Exercise prompt =>
Find the line with "Definition entryDelivers (s" in the entries below. Repeat it, every following line, and the line with "if dialerCaps then", exactly and with nothing added.
[Available data Boundary: Start]
(* ===== verification/StreamLink.v ===== *)
(** * A stream link (go/runtime/bus/network_link.go, network_session.go,
    network_stream.go, stream_wire.go)

    The acceptor's side of a link: the session it grants ([Handler]), and the
    writer that sends the log's entries after its cursor together with every
    control frame ([drain], [send], [heartbeatTick], [handleCtl]).  The
    dialer's side: the handshake ([dialHandshake], [connect]) and the reader
    that moves its position ([readLoop], [onControl], [onEvent]).  A write that
    fails is the link going down; reported errors, hooks and skip counters have
    no effect on the link and are left out. *)

From S2P Require Import Prelude Topics StreamLog StreamWire StreamHandshake StreamCursor NetworkFrame.

Local Open Scope Z_scope.

Section Link.
Context {Time : Type} `{TimeText Time}.
(** The two directions of the CloudEvents format. *)
Context (encodeCloudEvent : Event Time → string → option Z → option (list (string * json))).
Context (decodeCloudEventFrame : json → option (Event Time * string * option json)).
Context {L : Type} `{LO : !StreamLogOps (Ev := Event Time) L}.

Abbreviation Entry := (LogEntry (Event Time)).

Record Peer := mkPeer { p_Addr : string; p_Origin : string; p_Token : string }.

(** ** The acceptor's adapter and its links *)

Record acceptor := mkAcceptor {
  a_originID : string;
  a_auth : option (string → bool);              (* verifies a token *)
  a_ordered : bool;                              (* the bus has a publish hook *)
  a_refuseAcks : bool;
  a_frames : FrameFormat;
  a_maxSubs : Z;
  a_authorize : option (Peer → Subscription → bool);
  a_linkFilter : option (Peer → Event Time → bool);
  a_heartbeat : Z;                               (* ms *)
}.

Definition AcksVersion : Z := 1.

(** [NetworkAdapter.caps] of an adapter that does not ask for acks itself. *)
Definition acceptor_caps (n : acceptor) : streamCaps :=
  mkCaps (if a_ordered n then StreamsVersion else 0) knownFrames 0.

Record link := mkLink {
  l_id : Z;
  l_stream : bool;
  l_acks : bool;
  l_format : FrameFormat;
  l_peer : Peer;
  l_learned : string;                            (* learnedOrigin *)
  l_cursor : sendCursor;
  l_subs : subState;
  l_lastSent : Z;
  l_wroteSince : bool;
}.

Definition set_cursor (at_ : Z) (l : link) : link :=
  mkLink (l_id l) (l_stream l) (l_acks l) (l_format l) (l_peer l) (l_learned l)
         (mkCursor at_ (outbox (l_cursor l))) (l_subs l) (l_lastSent l) (l_wroteSince l).
Definition set_subs (s : subState) (l : link) : link :=
  mkLink (l_id l) (l_stream l) (l_acks l) (l_format l) (l_peer l) (l_learned l)
         (l_cursor l) s (l_lastSent l) (l_wroteSince l).
(** A frame for offset [off] was written. *)
Definition sent_at (off : Z) (l : link) : link :=
  mkLink (l_id l) (l_stream l) (l_acks l) (l_format l) (l_peer l) (l_learned l)
         (l_cursor l) (l_subs l) off true.
Definition set_wrote (b : bool) (l : link) : link :=
  mkLink (l_id l) (l_stream l) (l_acks l) (l_format l) (l_peer l) (l_learned l)
         (l_cursor l) (l_subs l) (l_lastSent l) b.

Definition peerOrigin (l : link) : string :=
  if String.eqb (p_Origin (l_peer l)) "" then l_learned l else p_Origin (l_peer l).

Definition entryDelivers (s : subState) (origin : string) (e : Entry) : bool :=
  if Marker e then true
  else if negb (String.eqb origin "") && String.eqb (Origin e) origin then false
  else subs_matches s (ev_Topic (le_Event e)) && scope_allows (sScope s) (ev_WorkspaceID (le_Event e)).

(** ** The session *)

Definition negotiateAcks (mine : Z) (peer : option streamCaps) (streamLink : bool) : bool :=
  streamLink && (AcksVersion <=? mine) && (match peer with Some p => AcksVersion <=? Acks p | None => false end).

(** [Handler]: the connection is closed (with a session_error frame first when
    there is one), or a link starts and the ack, if there was a handshake, is
    its first frame. *)
Inductive accepted :=
| AClosed (reply : option json)
| ALink (l : link) (ack : option json).

Definition refuseSession (code : string) : accepted := AClosed (Some (encodeSessionError code "")).
Definition refuseOrClose (dialerCaps : bool) (code : string) : accepted :=
  if dialerCaps then refuseSession code else AClosed None.

Definition has_caps (a : authFrame) : bool := match au_Caps a with Some _ => true | None => false end.

(** From the parsed auth frame on. *)
Definition grant (n : acceptor) (log : L) (id : Z) (peer : Peer) (af : authFrame) (handshake : bool) : accepted :=
  let '(v, format) := negotiate (acceptor_caps n) (au_Caps af) handshake (a_frames n) in
  let stream := 1 <=? v in
  let acks := negotiateAcks (if a_refuseAcks n then 0 else AcksVersion) (au_Caps af) stream in
  let myCaps := mkCaps (Streams (acceptor_caps n)) (Frames (acceptor_caps n)) (if acks then AcksVersion else 0) in
  let sess := match au_Session af with
              | Some s => if stream then s else mkSession None None None
              | None => mkSession None None None
              end in
  let subs := match se_Subscribe sess with Some ps => withPatterns ps newSubState | None => newSubState end in
  if (match se_Subscribe sess with Some _ => a_maxSubs n <? Z.of_nat (size (Patterns subs)) | None => false end)
  then refuseOrClose (has_caps af) CodeLimit
  else
    let subs := mkSubState (Implicit_ subs) (Patterns subs) (se_Scope sess) in
    if (match a_authorize n with Some ok => negb (ok peer (effective subs)) | None => false end)
    then refuseOrClose (has_caps af) CodeForbidden
    else
      let '(si, outcome, cursor) :=
        if stream then
          let '(outcome, cursor) := decideResume (ID log) (Oldest log) (Head log) (se_Resume sess) in
          (Some (mkInfo (ID log) (Oldest log) (Head log) (a_heartbeat n)), outcome, cursor)
        else (None, None, Head log) in
      ALink (mkLink id stream acks format peer "" (mkCursor cursor false) subs 0 false)
            (if handshake then Some (encodeAck (has_caps af) myCaps (a_originID n) si outcome) else None).

Definition Handler (n : acceptor) (log : L) (id : Z) (addr : string) (msg : json) : accepted :=
  match a_auth n with
  | None => grant n log id (mkPeer addr "" "") zero_auth false
  | Some verify =>
      let '(af, perr) := parseAuthFrame msg in
      if bool_decide (perr = Some codeInvalidAuth) then AClosed None
      else if negb (verify (au_Token af)) then AClosed None
      else match perr with
           | Some code => refuseSession code
           | None => grant n log id (mkPeer addr (au_Origin af) (au_Token af)) af true
           end
  end.

(** ** The writer *)

Definition reset_of (log : L) (reason : string) (after head : Z) : json :=
  JObj (reset_frame (mkReset (ID log) reason after head)).

(** [send]: the frame written, if any, and the link. *)
Definition send (n : acceptor) (log : L) (e : Entry) (l : link) : option json * link :=
  if negb (via e =? 0) && (via e =? l_id l) then (None, l)
  else if negb (entryDelivers (l_subs l) (peerOrigin l) e) then (None, l)
  else if Marker e then
    if negb (l_stream l) then (None, l)
    else (Some (reset_of log ReasonUpstream (uint64 (Offset e - 1)) (Offset e)), sent_at (Offset e) l)
  else if (match a_linkFilter n with Some f => negb (f (l_peer l) (le_Event e)) | None => false end) then (None, l)
  else match encodeFrameOffset encodeCloudEvent (l_format l) (le_Event e) (Origin e) (if l_stream l then Some (Offset e) else None) with
       | None => (None, l)
       | Some ms => (Some (JObj ms), sent_at (Offset e) l)
       end.

Fixpoint send_all (n : acceptor) (log : L) (es : list Entry) (l : link) : list json * link :=
  match es with
  | [] => ([], l)
  | e :: es' =>
      let '(f, l1) := send n log e l in
      let '(fs, l2) := send_all n log es' l1 in
      (option_list f ++ fs, l2)
  end.

Definition writerBatch : Z := 256.

(** One turn of [drain]'s loop; the entries it passed without a frame come
    last, for the record.  [None] is the turn that finds nothing to send. *)
Definition drain_turn (n : acceptor) (log : L) (l : link) : option (list json * link * list Entry) :=
  let before := at_ (l_cursor l) in
  let '(entries, gap, cursor) := next log writerBatch (l_cursor l) in
  match entries with
  | [] => None
  | _ =>
      let l := set_cursor (at_ cursor) l in
      if (0 <? gap) && l_stream l then
        let l := set_cursor (Head log) l in
        Some ([reset_of log ReasonLagged before (Head log)], sent_at (Head log) l, [])
      else
        let '(fs, l') := send_all n log entries l in
        Some (fs, l', filter (λ e, (send n log e l).1 = None) entries)
  end.

(** [drain]: turns until one finds nothing.  [None] is out of fuel. *)
Fixpoint drain (fuel : nat) (n : acceptor) (log : L) (l : link) : option (list json * link) :=
  match fuel with
  | O => None
  | S fuel' =>
      match drain_turn n log l with
      | None => Some ([], l)
      | Some (fs, l', _) =>
          match drain fuel' n log l' with
          | Some (fs', l'') => Some (fs ++ fs', l'')
          | None => None
          end
      end
  end.

Definition heartbeatTick (log : L) (l : link) : list json * link :=
  if negb (l_wroteSince l) || (l_lastSent l <? at_ (l_cursor l)) then
    ([JObj (position_frame (mkPosition (ID log) (at_ (l_cursor l))))], set_wrote false (sent_at (at_ (l_cursor l)) l))
  else ([], set_wrote false l).

(** A subscribe or unsubscribe request, or an error reply to send. *)
Definition handleCtl (n : acceptor) (m : ctlRequest + ctlError) (l : link) : json * link :=
  match m with
  | inr e => (JObj (errorFrame e ""), set_wrote true l)
  | inl r =>
      match subs_apply r (a_maxSubs n) (l_subs l) with
      | Err code => (JObj (errorFrame (mkCtlError (ctl_ID r) code) ""), set_wrote true l)
      | Ok next =>
          if String.eqb (ctl_Type r) "subscribe" &&
             (match a_authorize n with Some ok => negb (ok (l_peer l) (effective next)) | None => false end)
          then (JObj (errorFrame (mkCtlError (ctl_ID r) CodeForbidden) ""), set_wrote true l)
          else (JObj (ack_reply (ctl_ID r) (at_ (l_cursor l))), set_wrote true (set_subs next l))
      end
  end.

(** ** The dialer *)

Record dialer := mkDialerCfg {
  d_originID : string;
  d_token : string;
  d_streamID : string;                           (* the id of its own log *)
  d_caps : streamCaps;
  d_frames : FrameFormat;
}.

(** What survives reconnects, of [peerState]. *)
Record peerState := mkPeerState { ps_cursor : dialerCursor; ps_subs : subState; ps_connected : bool }.

Definition set_ps_cursor (c : dialerCursor) (ps : peerState) : peerState := mkPeerState c (ps_subs ps) (ps_connected ps).

(** [dialHandshake]: the frame it sends and the resume request in it. *)
Definition dial_session (ps : peerState) : sessionReq :=
  mkSession (if Implicit_ (ps_subs ps) then None else Some (sortedPatterns (ps_subs ps)))
            (sScope (ps_subs ps)) (request (ps_cursor ps)).

Definition dial_frame (d : dialer) (ps : peerState) : json :=
  encodeAuthFrame (d_token d) (Some (d_caps d)) (d_originID d) (d_streamID d) (Some (dial_session ps)).

Inductive connect_error := ConnAuth | ConnProtocol (k : protocol_kind) | ConnRefused (code : string).

(** [connect] after the ack arrived: whether the link is a stream link, the
    resume status, the invalidation to publish, and the state. *)
Definition connect (d : dialer) (ack : json) (ps : peerState)
    : res connect_error (bool * string * option gapInfo) * peerState :=
  let sent := se_Resume (dial_session ps) in
  match parseAck ack (Streams (d_caps d)) with
  | Err (AckProtocol k) => (Err (ConnProtocol k), ps)
  | Err AckRejected => (Err ConnAuth, ps)
  | Ok a =>
      if String.eqb (ak_Kind a) "session_error" then (Err (ConnRefused (default "" (ak_Err a))), ps)
      else match checkAck (Some a) sent with
           | Some k => (Err (ConnProtocol k), ps)
           | None =>
               let '(v, format) := negotiate (d_caps d) (ak_Caps a) true (d_frames d) in
               let stream := (1 <=? v) && (match ak_Stream a with Some _ => true | None => false end) in
               match dialer_linkUp (if stream then Some a else None) sent (ps_connected ps) (ps_cursor ps) with
               | (Err k, _) => (Err (ConnProtocol k), ps)
               | (Ok (status, gap), c) => (Ok (stream, status, gap), mkPeerState c (ps_subs ps) true)
               end
           end
  end.

(** What the reader does with one frame. *)
Inductive received_frame :=
| RSkip
| RDeliver (off : Z) (origin : string) (e : Event Time)
| RInvalidate (g : gapInfo)
| RReply (c : dialerCtl)
| RPuback
| RProtocol (k : protocol_kind).

Definition onControl (acks : bool) (members : list (string * json)) (ps : peerState) : received_frame * peerState :=
  if acks && String.eqb (default "" (memberString members "type")) "puback" then (RPuback, ps)
  else match dialerControl members with
       | Err k => (RProtocol k, ps)
       | Ok (DReset r) =>
           match onReset r (ps_cursor ps) with
           | (Err k, _) => (RProtocol k, ps)
           | (Ok g, c) => (RInvalidate g, set_ps_cursor c ps)
           end
       | Ok (DPosition p) =>
           match onPosition p (ps_cursor ps) with
           | (Err k, _) => (RProtocol k, ps)
           | (Ok _, c) => (RSkip, set_ps_cursor c ps)
           end
       | Ok DIgnore => (RSkip, ps)
       | Ok c => (RReply c, ps)
       end.

(** [peer] is the link's peer origin: it stamps an event without one. *)
Definition onEvent (d : dialer) (peer : string)
    (data : json) (ps : peerState) : received_frame * peerState :=
  match decodeEventFrame decodeCloudEventFrame data true with
  | Err k => (RProtocol k, ps)
  | Ok None => (RSkip, ps)
  | Ok (Some (e, origin, off)) =>
      if String.eqb origin (d_originID d) || isReservedTopic (ev_Topic e) then (RSkip, ps)
      else
        let origin := if String.eqb origin "" then (if String.eqb peer "" then d_originID d else peer) else origin in
        let '(deliver, c) := advance off (ps_cursor ps) in
        if deliver then (RDeliver off origin e, set_ps_cursor c ps) else (RSkip, ps)
  end.

Definition read_frame (d : dialer) (acks : bool) (peer : string)
    (data : json) (ps : peerState) : received_frame * peerState :=
  match classifyFrame data true with
  | (FrameDrop, _) => (RSkip, ps)
  | (FrameControl, members) => onControl acks members ps
  | _ => onEvent d peer data ps
  end.

End Link.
[Available data Boundary: End]
Task answer =>
Definition entryDelivers (s : subState) (origin : string) (e : Entry) : bool :=
  if Marker e then true
  else if negb (String.eqb origin "") && String.eqb (Origin e) origin then false
  else subs_matches s (ev_Topic (le_Event e)) && scope_allows (sScope s) (ev_WorkspaceID (le_Event e)).

(** ** The session *)

Definition negotiateAcks (mine : Z) (peer : option streamCaps) (streamLink : bool) : bool :=
  streamLink && (AcksVersion <=? mine) && (match peer with Some p => AcksVersion <=? Acks p | None => false end).

(** [Handler]: the connection is closed (with a session_error frame first when
    there is one), or a link starts and the ack, if there was a handshake, is
    its first frame. *)
Inductive accepted :=
| AClosed (reply : option json)
| ALink (l : link) (ack : option json).

Definition refuseSession (code : string) : accepted := AClosed (Some (encodeSessionError code "")).
Definition refuseOrClose (dialerCaps : bool) (code : string) : accepted :=
  if dialerCaps then refuseSession code else AClosed None.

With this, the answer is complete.